(Togo First) - Réunis à Lomé du lundi 9 au jeudi 12 mars 2026 pour la 7ᵉ édition des Journées scientifiques du Conseil africain et malgache pour l’enseignement supérieur (CAMES), les États membres ont adopté une politique commune destinée à harmoniser les stratégies de recherche dans l’espace académique francophone africain.
Le principal résultat des travaux est l’adoption de la « Déclaration de Lomé », un document cadre qui doit permettre de renforcer la coopération scientifique entre les 19 pays membres de l’organisation.
Élaborée en amont lors de réunions préparatoires à Bamako puis amendée par les ministres réunis dans la capitale togolaise, cette déclaration marque un jalon dans la coordination des politiques nationales de recherche.
Pour le secrétaire général du CAMES, le professeur Souleymane Konaté, ceci marque un tournant pour l’organisation. « La première avancée majeure est la déclaration de la politique commune de recherche de l’espace CAMES, affectueusement nommée Déclaration de Lomé. Ce texte fondateur n’est pas une déclaration d’intention de plus. C’est notre vision collective de la recherche scientifique que nous voulons », a-t-il indiqué.
Rappelons que les travaux ont rassemblé plus de 1000 participants, dont 903 communicants venus d’Afrique, mais aussi d’Europe et d’autres régions. Le programme scientifique comprenait près d’un millier de communications, réparties entre présentations orales et posters.
Dans son discours de clôture, le ministre togolais chargé de l’Éducation nationale, Mama Omorou, a salué l’adoption de ce cadre commun. « Il nous appartient désormais de renforcer les passerelles entre ces compétences et nos institutions nationales de recherche afin de créer un véritable espace de circulation des savoirs, des technologies et des talents », a-t-il déclaré.
Au-delà de la coordination académique, les discussions ont porté sur le financement de la recherche et son orientation vers des secteurs productifs tels que l’énergie, l’agro-industrie et la transformation locale des ressources.
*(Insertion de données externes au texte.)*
Definition purge_targets (tables : list timed_table) (workspacePk resourcePk rowBatch : Z) (acc : Z * telemetry_tables)
  : Z * telemetry_tables :=
  foldl (fun '(deleted, db) table =>
    let '(n, db') := deleteTimedResourceRows table workspacePk resourcePk rowBatch db in (deleted + n, db')) acc tables.
(* @src workers/retention/src/soft-delete-telemetry.ts purgeMachineTelemetry *)
Definition purgeMachineTelemetry (workspacePk machinePk : Z) (agentIds : list string) (rowBatch : Z) (db : telemetry_tables)
  : TelemetryPurgeResult * telemetry_tables :=
  let '(timed, db1) := purge_targets MACHINE_TARGETS workspacePk machinePk rowBatch (0, db) in
  let '(events, db2) := deleteResourceEvents 1 workspacePk machinePk rowBatch db1 in
  let '(buckets, db3) := deleteStatusBuckets 1 workspacePk machinePk rowBatch db2 in
  let '(latest, db4) := delete_latest machine_latest workspacePk (Z.eqb machinePk) db3 in
  let '(replay, db5) := deleteAgentReplayRows (chunks ID_BATCH agentIds) rowBatch db4 in
  (Purge (negb (machineTelemetryRemains workspacePk machinePk agentIds db5)) (timed + events + buckets + latest + replay), db5).

(** ** Services and their checks *)

Definition z_in (x : Z) (l : list Z) : bool := existsb (Z.eqb x) l.
Definition resource_order (a b : timed_row) : bool :=
  if tm_resource a =? tm_resource b then tm_time a <=? tm_time b else tm_resource a <? tm_resource b.
Definition row_of_any (workspacePk : Z) (pks : list Z) (r : timed_row) : bool :=
  (tm_workspace r =? workspacePk) && z_in (tm_resource r) pks.
(* @src workers/retention/src/soft-delete-telemetry.ts deleteCheckRows *)
Fixpoint deleteCheckRows (table : timed_table) (workspacePk : Z) (batches : list (list Z)) (rowBatch : Z) (db : telemetry_tables)
  : Z * telemetry_tables :=
  match batches with
  | [] => (0, db)
  | ids :: rest =>
      let '(rows, n) := delete_in timed_pair resource_order rowBatch (fun _ => true) (row_of_any workspacePk ids) (tt_timed db table) in
      let '(m, db') := deleteCheckRows table workspacePk rest rowBatch (set_timed table rows db) in (n + m, db')
  end.
(* @src workers/retention/src/soft-delete-telemetry.ts checkTelemetryRemains *)
Definition checkTelemetryRemains (workspacePk : Z) (checkPks : list Z) (db : telemetry_tables) : bool :=
  existsb (fun ids =>
    existsb (fun table => existsb (row_of_any workspacePk ids) (tt_timed db table)) CHECK_TARGETS ||
    latest_remains check_latest_table workspacePk (fun pk => z_in pk ids) db) (chunks ID_BATCH checkPks).

(* @src workers/retention/src/soft-delete-telemetry.ts 245-248 purgeServiceTelemetry *)
Definition purge_check_tables (workspacePk : Z) (checkPks : list Z) (rowBatch : Z) (acc : Z * telemetry_tables)
  : Z * telemetry_tables :=
  foldl (fun '(deleted, db) table =>
    let '(n, db') := deleteCheckRows table workspacePk (chunks ID_BATCH checkPks) rowBatch db in (deleted + n, db')) acc CHECK_TARGETS.
Definition purge_check_latest (workspacePk : Z) (checkPks : list Z) (acc : Z * telemetry_tables) : Z * telemetry_tables :=
  foldl (fun '(deleted, db) ids =>
    let '(n, db') := delete_latest check_latest_table workspacePk (fun pk => z_in pk ids) db in (deleted + n, db')) acc
    (chunks ID_BATCH checkPks).
(* @src workers/retention/src/soft-delete-telemetry.ts purgeServiceTelemetry *)
Definition purgeServiceTelemetry (workspacePk servicePk : Z) (checkPks : list Z) (rowBatch : Z) (db : telemetry_tables)
  : TelemetryPurgeResult * telemetry_tables :=
  let '(n2, db2) := purge_check_latest workspacePk checkPks (purge_check_tables workspacePk checkPks rowBatch (0, db)) in
  let '(events, db3) := deleteResourceEvents 2 workspacePk servicePk rowBatch db2 in
  let '(buckets, db4) := deleteStatusBuckets 2 workspacePk servicePk rowBatch db3 in
  let '(latest, db5) := delete_latest service_latest_table workspacePk (Z.eqb servicePk) db4 in
  let serviceRowsRemain :=
    latest_remains service_latest_table workspacePk (Z.eqb servicePk) db5 ||
    existsb (event_of 2 workspacePk servicePk) (tt_events db5) ||
    existsb (bucket_of 2 workspacePk servicePk) (tt_timed db5 status_buckets_table) in
  (Purge (negb serviceRowsRemain && negb (checkTelemetryRemains workspacePk checkPks db5)) (n2 + events + buckets + latest), db5).
(** C12: A machine disappears only when nothing of it is left.  Processing a deleted machine
    removes telemetry of that machine in its workspace and replay state of its own agents, nothing
    else, and keeps the page cursor true to what was purged.  Either the machine is still there
    afterwards, to be continued by a later run, or no table of the telemetry database holds a row
    of it or of any of its agents, however many pages they fill, and no agent, container, agent
    command, grant, public policy, dashboard entry, incident or executor of a check in the
    control database refers to it.  Its notification rules are not among them: in every case the
    rules are left exactly as they were. *)
Theorem machine_purge policy cutoff now m st (Hc : control_ok (control st)) (Ht : telemetry_ok (telemetry st)) (Hsw : agents_swept st)
  (Hm : m ∈ deletedResources policy cutoff (ct_machines (control st))) :
  let out := finalize_machine policy cutoff now m st in
  let agents := agents_of (control st) (mg_id m) in
  let scope := machine_scope (workspace_pk policy) (mg_pk m) agents in
  purge_step scope (telemetry st) (telemetry out.2) /\ agents_swept out.2 /\ ct_rules (control out.2) = ct_rules (control st) /\
  ((exists r, r ∈ ct_machines (control out.2) /\ mg_id r = mg_id m) \/
   (scope_empty scope (telemetry out.2) /\
    unreferenced (control out.2) (workspace_id policy) (mg_id m) agents (containers_of (control st) (mg_id m)))).
Proof.
  intros out agents scope. apply elem_of_order_limit, filter_In_elem in Hm as [Hm Hdel]. apply andb_true_iff in Hdel as [Hws Hdel].
  unfold out, finalize_machine. clear out.
  destruct (claim_spec policy (ct_workspaces (control st)) m cutoff now _ (cto_machines _ Hc) Hm) as (Hu1 & Hids & Hcur & Hcl).
  destruct (claimResourceFinalization _ _ _ _ _ _) as [claimed machines]. cbn [fst snd] in *.
  set (d1 := set_machines machines (control st)).
  assert (Hsw1 : forall t, (forall r, r ∈ tt_replay t -> r ∈ tt_replay (telemetry st)) -> agents_swept (Stores d1 t)).
  { intros t Hr. by apply (swept_sub st). }
  assert (Hstill : exists r, r ∈ ct_machines d1 /\ mg_id r = mg_id m).
  { assert (Hin : mg_id m ∈ map mg_id machines) by (rewrite Hids; by apply list_elem_of_fmap_2).
    apply list_elem_of_fmap in Hin as (r & E & Hr). by exists r. }
  destruct claimed; cbn [negb]; [|cbn [snd control telemetry]; split_and!; [by apply purge_refl | by apply Hsw1 | done | by left]].
  destruct (Hcl eq_refl) as [Hrow Hwid]. clear Hcl.
  destruct (assertAgentCursor d1 (mg_id m) (mg_cursor m)) as [u|e];
    [|cbn [snd control telemetry]; split_and!; [by apply purge_refl | by apply Hsw1 | done | by left]].
  pose proof (agent_page_covers d1 (mg_id m) (mg_cursor m) (cto_agents _ Hc)) as Hpage.
  pose proof (agent_page_sub d1 (mg_id m) (mg_cursor m)) as Hsub. destruct (loadAgentPage d1 (mg_id m) (mg_cursor m)) as [page hasMore].
  cbn [fst] in Hsub.
  assert (Hincl : forall x, x ∈ map ag_id page -> x ∈ agents).
  { intros x (a & -> & Ha)%list_elem_of_fmap. apply Hsub in Ha as [Ha Hid]. apply list_elem_of_fmap_2, filter_In_elem.
    split; [done|]. by apply String.eqb_eq. }
  pose proof (purge_machine_step (workspace_pk policy) SOFT_ROW_BATCH ltac:(done) (mg_pk m) (map ag_id page) (telemetry st) Ht) as Hstep.
  pose proof (purge_machine_complete (workspace_pk policy) SOFT_ROW_BATCH (mg_pk m) (map ag_id page) (telemetry st)) as Hdone.
  destruct (purgeMachineTelemetry _ _ _ _ _) as [purge t1]. cbn [fst snd] in *.
  pose proof (page_scope_weaken _ _ _ agents _ _ Hincl Hstep) as Hstep'.
  destruct (pu_complete purge); cbn [negb]; [specialize (Hdone eq_refl) | cbn [snd control telemetry]; split_and!; [done | apply Hsw1, Hstep | done | by left]].
  assert (Hpaged : forall a, a ∈ page -> forall r, r ∈ tt_replay t1 -> r.1 <> ag_id a).
  { intros a Ha r Hr E. destruct Hdone as (_ & _ & _ & H4). specialize (H4 r Hr). cbn in H4. unfold replay_of in H4.
    apply not_true_iff_false in H4. apply H4, str_in_elem. rewrite E. by apply list_elem_of_fmap_2. }
  destruct hasMore.
  - destruct (last page) as [y|] eqn:El; [|cbn [snd control telemetry]; split_and!; [done | apply Hsw1, Hstep | done | by left]].
    unfold advanceRelatedCursor.
    assert (Hk : map mg_id (update_where (fun r => resource_named policy (mg_id m) r && bool_decide (mg_purge r <> None) && bool_decide (mg_cursor r = mg_cursor m))
      (moved_resource (ag_id y)) (ct_machines d1)).1 = map mg_id (ct_machines d1)) by (apply map_key_update; by intros).
    destruct (update_where _ _ _) as [rows n] eqn:E. injection E as Erows _. cbn [snd control telemetry fst] in *. split_and!; [done | |done|].
    + intros x a Hx Ha Hma Hle r Hr. cbn [control telemetry set_machines ct_machines ct_agents] in *. rewrite <- Erows in Hx.
      apply list_elem_of_fmap in Hx as (x0 & -> & Hx0). destruct (resource_named policy (mg_id m) x0 && _ && _) eqn:Ep.
      * cbn [moved_resource mg_id mg_cursor] in *. unfold resource_named in Ep. bool_hyps.
        destruct (String.leb (ag_id a) (mg_cursor m)) eqn:Ec.
        -- destruct (Hcur x0 Hx0) as (m0 & Hm0 & Eid & Ecur0). apply (Hsw m a Hm Ha); [congruence | done | by apply (ps_replay _ _ _ Hstep)].
        -- apply (Hpaged a); [|done]. apply Hpage; [done | congruence | done | right; by exists y].
      * apply (Hsw1 t1 (ps_replay _ _ _ Hstep) x0 a Hx0 Ha Hma Hle r Hr).
    + left. assert (Hin : mg_id m ∈ map mg_id rows) by (rewrite Hk; destruct Hstill as (r & Hr & <-); by apply list_elem_of_fmap_2).
      apply list_elem_of_fmap in Hin as (r & Er & Hr). by exists r.
  - destruct (finalizeMachineControl_ok policy (mg_id m) cutoff d1) as (n & d' & Ef & Hun & Hsame & Hrules & Hms & Has). rewrite Ef. cbn [snd control telemetry].
    split_and!; [done | apply (swept_sub (Stores d1 t1)); [apply Hsw1, Hstep | intros x Hx; exists x; auto | done | done] | by rewrite Hrules |].
    right.
    assert (Hfinal : resource_final policy (mg_id m) cutoff (claimed_resource now m) = true).
    { unfold resource_final, resource_named, claimed_resource. cbn. by rewrite Hwid, !String.eqb_refl, Hdel. }
    split.
    + apply (scope_mono _ _ (map ag_id page)); [done|]. intros r Hr Hag. apply list_elem_of_fmap in Hag as (a & E & Ha).
      apply filter_In_elem in Ha as [Ha Hma]. apply String.eqb_eq in Hma. destruct (String.leb (ag_id a) (mg_cursor m)) eqn:Ec.
      * exfalso. apply (Hsw m a Hm Ha Hma Ec r); [by apply (ps_replay _ _ _ Hstep) | done].
      * rewrite E. apply list_elem_of_fmap_2. apply Hpage; [done | done | done | by left].
    + apply Hun.
      * intros E. rewrite (count_if_zero mg_id) in E. by rewrite (E _ Hrow) in Hfinal.
      * intros x Hx Hid. assert (x = claimed_resource now m) as ->; [|done].
        pose proof (find_key_unique mg_id (mg_id m) machines x Hu1 Hx Hid) as F1.
        pose proof (find_key_unique mg_id (mg_id m) machines _ Hu1 Hrow eq_refl) as F2. congruence.
Qed.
Les États membres sont désormais appelés à traduire la “Déclaration de Lomé” en politiques nationales afin de renforcer l’intégration scientifique et soutenir les stratégies de développement économique du continent. Ceci, alors même que le financement de la recherche est confronté à d'importants défis structurels sur le continent, qui, bien que représentant plus de 18 % de la population mondiale, ne produit qu’environ 2 % de la recherche scientifique, dont près de 1 % pour l’espace CAMES.